What is an interesting advance, or exciting avenue of research, that will enhance autonomous vehicle systems in the next few years?

Autonomous vehicles are still in their infancy but could fundamentally change the world by substantially reducing automotive fatalities and traffic related carbon emissions. However, while much of the research world (including my group) is busy trying to solve the incredibly challenging perception, planning, and control problems of autonomous driving, there is far less attention to the software platform that will host these advances. Instead, many of the leading industrial and academic autonomous vehicles projects are developing on a decade old open-source robotics framework (ROS) intended for research into home robotics. Actually, the fact that this has become the dominant solution actually speaks to the brilliance of the ROS project, which prioritized simplicity and composition—important goals when trying to solve challenging AI problems. However, ROS was never intended to connect mission-critical systems that must process gigabytes of data every second across an array of hardware accelerators with human life on the line.

My research group is studying how to enable rapid innovation in the underlying AI components while supporting diverse parallel hardware and providing the necessary time and availability guarantees needed for autonomous driving. While this project is still in its early stages, the key insight is that a car is really a distributed dataflow system on wheels.
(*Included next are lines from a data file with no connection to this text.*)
Lemma recv_chan a s s' : chan_inv s → recv_step Errorf a s = Some s' → chan_inv s'.
Proof using.
  intros [Hi Hs] H. destruct s as [k snd held cs chs rv lg hd wr]. cbn in *.
  destruct a; cbn in H; try done; unfold removeCall, Close in H; step_cases H.
  all: repeat match goal with
    | E : done_on _ _ _ = Some _ |- _ => pose proof (done_on_items _ _ _ _ lg E Hi); clear E
    | E : recv_from _ _ = Some _ |- _ => pose proof (recv_from_items _ _ _ _ lg E Hi) as [? ?]; clear E
    end.
  all: split; cbn; try done; intros t1 c1' d1 Hl Hpc; lookups; cbn in *; simplify_eq;
    rewrite ?elem_of_app; eauto.
Qed.

(** ** Places *)

Lemma placed_set s s' t c c' : placed s → calls s !! t = Some c →
  calls s' = <[t := c']> (calls s) →
  caller_places t c ++ recv_places (recv s) ++ pend_places s ++ done_log s ≡ₚ
    caller_places t c' ++ recv_places (recv s') ++ pend_places s' ++ done_log s' →
  placed s'.
Proof using.
  unfold placed, places. intros Hp Hc Hcs Hrest. rewrite Hcs, length_insert, <- Hp.
  destruct (concat_imap_set caller_places (calls s) t c Hc) as (rest & -> & Hset). rewrite Hset.
  rewrite <- !(Permutation_app_comm rest), <- !app_assoc. by rewrite Hrest.
Qed.

Lemma placed_same s s' : placed s → calls s' = calls s →
  recv_places (recv s) ++ pend_places s ++ done_log s ≡ₚ
    recv_places (recv s') ++ pend_places s' ++ done_log s' →
  placed s'.
Proof using. unfold placed, places. intros Hp -> <-. done. Qed.

Lemma pend_insert (m : gmap Z nat) n t : m !! n = None →
  (map_to_list (<[n := t]> m)).*2 ≡ₚ t :: (map_to_list m).*2.
Proof using. intros H. by rewrite map_to_list_insert. Qed.

Lemma pend_delete (m : gmap Z nat) n t : m !! n = Some t →
  (map_to_list m).*2 ≡ₚ t :: (map_to_list (delete n m)).*2.
Proof using. intros H. by rewrite <- (map_to_list_delete m n t H). Qed.

(** A call that is done is not pending any more. *)
Lemma done_not_pending s c call : inv s → c ∈ done_log s → calls s !! c = Some call →
  terminated (recv s) = false → pending (cl s) !! cSeq call = None.
Proof using.
  intros [_ _ Hseq _ Hp] Hin Hc Ht. destruct (pending (cl s) !! cSeq call) as [c'|] eqn:E; [|done].
  exfalso. destruct (si_pending _ Hseq _ _ E) as (Hnz & call' & Hc' & Heq).
  assert (c' = c) as -> by (eapply (si_uniq _ Hseq c' c); [done|done|done|congruence]).
  assert (NoDup (places s)) as Hnd by (unfold placed in Hp; rewrite Hp; apply NoDup_seq).
  unfold places in Hnd. rewrite !app_assoc in Hnd. apply NoDup_app in Hnd as (_ & Hnd & _).
  apply (Hnd c); [|done]. apply elem_of_app. right. unfold pend_places. rewrite Ht.
  rewrite (pend_delete _ _ _ E). left.
Qed.

Lemma caller_placed a s s' : inv s → caller_step a s = Some s' → placed s'.
Proof using.
  intros Hinv H. pose proof Hinv as [_ Hl Hs Hch Hp].
  assert (Hwr : ∀ t c, calls s !! t = Some c → writing (c_pc c) = true → terminated (recv s) = false).
  { intros t c Hc Hw. destruct (terminated (recv s)) eqn:E; [|done].
    by rewrite (li_writing _ Hl E _ _ Hc) in Hw. }
  pose proof (li_shut _ Hl) as Hsh. pose proof (done_not_pending s) as Hdnp.
  destruct s as [k snd held cs chs rv lg hd wr].
  destruct a; cbn in H; try done; unfold registerCall, removeCall in H; step_cases H.
  all: try (eapply (placed_set _ _ _ _ _ Hp Heqo); [done|]; unfold caller_places, pend_places;
    cbn; rewrite ?Heqc0; cbn; done).
  - (* registered *)
    apply orb_false_iff in Heqb as [_ Hs']. cbn in Hsh. rewrite Hs' in Hsh.
    eapply (placed_set _ _ _ _ _ Hp Heqo); [done|]. unfold caller_places, pend_places.
    cbn. rewrite Heqc0, <- Hsh, pend_insert; [cbn; solve_Permutation|].
    destruct (pending k !! seq k) as [t'|] eqn:E; [|done].
    destruct (si_pending _ Hs _ _ E) as (_ & c' & Hc' & Heq).
    pose proof (si_range _ Hs _ _ Hc') as Hr. cbn in Hr. lia.
  - (* removed after a failed Write *)
    assert (placed (mkSys (mkClient (header k) (seq k) (delete (cSeq c) (pending k)) (closing k)
      (shutdown k)) snd false (<[t:=set_pc (CDone n) c]> cs) chs rv lg hd wr)) as Hp'.
    { eapply (placed_set _ _ _ _ _ Hp Heqo); [done|]. unfold caller_places, pend_places.
      pose proof (Hwr t c Heqo ltac:(by at_pc)) as Ht. cbn in Ht |- *. rewrite Ht, Heqc0, (pend_delete _ _ _ Heqo0).
      cbn. solve_Permutation. }
    eapply (placed_set _ _ _ _ _ Hp' Heqo1); [done|]. unfold caller_places, pend_places. cbn. done.
  - (* removed by the receiver before *)
    eapply (placed_set _ _ _ _ _ Hp Heqo); [done|]. unfold caller_places, pend_places. cbn.
    rewrite Heqc0, delete_id by done. done.
  - (* done *)
    eapply (placed_set _ _ _ _ _ Hp Heqo); [done|]. unfold caller_places, pend_places. cbn.
    rewrite Heqc0. cbn. solve_Permutation.
  - (* the context of Call *)
    eapply (placed_set _ _ _ _ _ Hp Heqo); [done|]. unfold caller_places, pend_places. cbn.
    rewrite Heqc0. cbn. destruct (terminated rv) eqn:Ht; [done|].
    rewrite delete_id; [done|]. eapply (Hdnp c0 c1 Hinv); [|done|done].
    eapply (ci_select _ Hch t c); done.
Qed.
Joseph "Joey" Gonzalez is an Assistant Professor in the Electrical Engineering and Computer Science Department at the University of California, Berkeley and a founding member of the Berkeley RISE Lab, where he and his colleagues conduct research on data-intensive systems. RISE Lab projects include accelerated deep learning for high-resolution computer vision, dynamic deep neural networks for transfer learning, and real-time model serving. He is also a founder of Turi Inc. (formerly GraphLab), which was recently acquired by Apple Inc., and is on the technical advisory board for, which is developing new computer vision software and systems for autonomous vehicles.

At the ACM-IMS Interdisciplinary Summit on the Foundation of Data Science, Gonzalez moderated the panel “Deep Learning, Reinforcement Learning, and Role of Methods in Data Science.”